What Is a Staff Engineer?
A Staff Engineer (or Principal Engineer, depending on the company) is a senior individual contributor who has broad technical and organizational impact beyond a single team or codebase. They are not “super senior devs” who just write more code—they influence direction, quality, and how many teams work.
Typical expectations:
- Scope: Impact across multiple teams, products, or domains. They help set technical direction, not only implement it.
- Depth and breadth: Deep in at least one area, but able to reason about architecture, tradeoffs, and risk across the system.
- Leadership without the title: They lead through design docs, reviews, mentoring, and alignment. They don’t need to be a manager to get things done.
- Outcomes: They are measured on system health, reliability, and enabling others to ship—not only on personal output.
In some orgs, Principal is above Staff; in others they’re parallel (e.g. Principal = depth, Staff = breadth). The important part is the scope of impact and the expectation of leadership, not the exact title.
How Is It Different From Senior Engineer?
A Senior Engineer typically:
- Owns major features or areas within a team.
- Mentors others and improves quality in their sphere.
- Makes sound technical decisions and ships reliably.
A Staff/Principal Engineer typically:
- Works across teams and aligns technical strategy with product and business.
- Identifies and drives org-wide improvements (e.g. reliability, performance, platform).
- Unblocks others and raises the bar for how the whole org builds and operates.
The jump is less about “better at coding” and more about scope, ambiguity, and influence.
How Do You Get There?
There’s no single checklist, but these patterns help.
1. Expand your scope deliberately.
Volunteer for cross-team initiatives, design reviews outside your area, or “glue” work that connects teams. Show you can operate beyond your immediate backlog.

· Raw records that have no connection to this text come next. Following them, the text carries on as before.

Lemma rank_from_Ok start hs ranked : rank_from start hs = Ok ranked ->
  contents <$> ranked = contents <$> hs /\ hy_rank <$> ranked = seqZ start (Z.of_nat (length hs)).
Proof.
  revert start ranked. induction hs as [|h hs IH]; intros start ranked; cbn [rank_from]; [by intros [= <-]|].
  intros (h' & [Hc Hr]%rank_hypothesis_Ok & (rest & [IHc IHr]%IH & [= <-])%bind_Ok)%bind_Ok. rewrite !fmap_cons, Hc, IHc, Hr, IHr.
  split; [done|]. rewrite (seqZ_cons start) by (cbn [length]; lia). f_equal. f_equal; cbn [length]; lia.
Qed.

(** The document of these hypotheses respects the byte budget. *)
Definition fits (r : CorrelationRequest) (hs : list RootCauseHypothesis) : Prop :=
  exists size, report_document_size r hs = Ok size /\ size <= CORRELATION_MAX_CANONICAL_BYTES.

(** The binary search returns a prefix that fits while one more hypothesis does not;
    the interval has at most [fuel] counts, so the fuel is enough. *)
Lemma search_retained_spec r hs maximum fuel low high best res :
  (S high - low <= fuel)%nat -> (1 <= low <= S high)%nat -> (high <= maximum)%nat ->
  (forall l, best = Some l -> exists k, S k = low /\ (1 <= k)%nat /\ retain hs k = Ok l /\ fits r l) ->
  (high = maximum \/ exists larger, retain hs (S high) = Ok larger /\ ~ fits r larger) ->
  search_retained fuel r hs low high best = Ok res ->
  forall l, res = Some l -> exists k, (1 <= k <= maximum)%nat /\ retain hs k = Ok l /\ fits r l /\
    (k = maximum \/ exists larger, retain hs (S k) = Ok larger /\ ~ fits r larger).
Proof.
  assert (Hend : forall low high best, (1 <= low <= S high)%nat -> (high < low)%nat -> (high <= maximum)%nat ->
    (forall l, best = Some l -> exists k, S k = low /\ (1 <= k)%nat /\ retain hs k = Ok l /\ fits r l) ->
    (high = maximum \/ exists larger, retain hs (S high) = Ok larger /\ ~ fits r larger) ->
    forall l, best = Some l -> exists k, (1 <= k <= maximum)%nat /\ retain hs k = Ok l /\ fits r l /\
      (k = maximum \/ exists larger, retain hs (S k) = Ok larger /\ ~ fits r larger)).
  { intros low' high' best' Hl Hlt Hm Hb Hh l Hbl. destruct (Hb l Hbl) as (k & Hk & Hk1 & Hr & Hf).
    assert (k = high') as -> by lia. exists high'. split_and!; [lia|lia|done|done|done]. }
  revert low high best. induction fuel as [|fuel IH]; intros low high best Hfuel Hl Hm Hb Hh; cbn [search_retained].
  { intros [= <-]. apply (Hend low high best); try done. lia. }
  destruct (Nat.ltb_spec high low) as [Hlt|Hge]; [intros [= <-]; by apply (Hend low high best)|].
  set (middle := ((low + high) / 2)%nat).
  assert (Hmid : (low <= middle <= high)%nat).
  { unfold middle. split; [apply Nat.div_le_lower_bound; lia|apply Nat.Div0.div_le_upper_bound; lia]. }
  intros (ranked & Hr & (size & Hs & Hrest)%bind_Ok)%bind_Ok.
  destruct (Z.leb_spec size CORRELATION_MAX_CANONICAL_BYTES) as [Hle|Hgt].
  - eapply (IH (S middle) high (Some ranked)); [lia|lia|done| |done|exact Hrest].
    intros l [= <-]. exists middle. split_and!; [done|lia|done|]. by exists size.
  - eapply (IH low (middle - 1)%nat best); [lia|lia|lia|done| |exact Hrest].
    right. replace (S (middle - 1)) with middle by lia. exists ranked. split; [done|]. intros (s & Hs' & Hle). rewrite Hs in Hs'. injection Hs' as <-. lia.
Qed.

(** The record of what was left out *)
Lemma overflow_fields omitted h : overflow_hypothesis omitted = Ok h ->
  hy_confidence h = CfUnknown /\ hy_omitted_candidate_count h = Some (Z.of_nat (length omitted)) /\
  exists d, hy_omitted_candidate_digest h = Some d /\ compute_artifact_digest (texts (hy_hypothesis_digest <$> omitted)) = Ok d.
Proof.
  unfold overflow_hypothesis. intros (d & Hd & (score & _ & Hm)%bind_Ok)%bind_Ok. cbv zeta in Hm.
  apply make_hypothesis_fields in Hm as (_ & -> & _ & _ & _ & _ & _ & _ & -> & ->). split_and!; [done|done|]. by exists d.
Qed.

(** A report of the first [k] hypotheses and an omission record *)
Definition keeps (hs : list RootCauseHypothesis) (k : nat) (ranked : list RootCauseHypothesis) : Prop :=
  exists omission d, ranking (take k hs ++ [omission]) ranked /\ hy_confidence omission = CfUnknown /\
    hy_omitted_candidate_count omission = Some (Z.of_nat (length hs - k)) /\ hy_omitted_candidate_digest omission = Some d /\
    compute_artifact_digest (texts (hy_hypothesis_digest <$> drop k hs)) = Ok d.

Lemma retain_keeps hs k ranked : retain hs k = Ok ranked -> keeps hs k ranked.
Proof.
  unfold retain. intros (omission & Ho & Hr%rank_from_Ok)%bind_Ok.
  destruct (overflow_fields _ _ Ho) as (Hc & Hn & d & Hd & Hdig). rewrite length_drop in Hn. by exists omission, d.
Qed.

Lemma search_empty r hs ranked : bound_within r hs 0 = Ok ranked -> False.
Proof. by unfold bound_within. Qed.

2. Own outcomes, not just tasks.
Frame your work in terms of impact: “This change reduced latency by X and enabled feature Y” or “This pattern is now used by three teams.” Document and communicate that impact.
3. Write and align.
Staff-level work often lives in design docs, ADRs, and RFCs. Practice writing clearly, inviting feedback, and getting buy-in from multiple teams and stakeholders.
4. Mentor and level up others.
Your leverage comes from making other engineers better. Mentor, do deep code or design reviews, and share context so others can make good decisions without you.
5. Talk to your manager.
Ask what “Staff” means in your company and what’s missing in your profile. Get explicit feedback on scope, visibility, and leadership. If the bar isn’t written down, push to make it clearer.
6. Be patient.
The step from Senior to Staff often takes years. It’s less about a single project and more about a sustained pattern of impact and trust.
What If Your Company Doesn’t Have a Clear Ladder?
Some companies have no formal Staff/Principal track. You can still grow in that direction:
- Take on Staff-level scope (cross-team, strategy, unblocking others) and document it.
- Use your accomplishments to either shape the ladder internally or to move to a company that has one.
Knowing what a Staff Engineer is and how you get there gives you a target. Focus on scope, outcomes, and influence—and align with your manager so you’re building the right proof over time.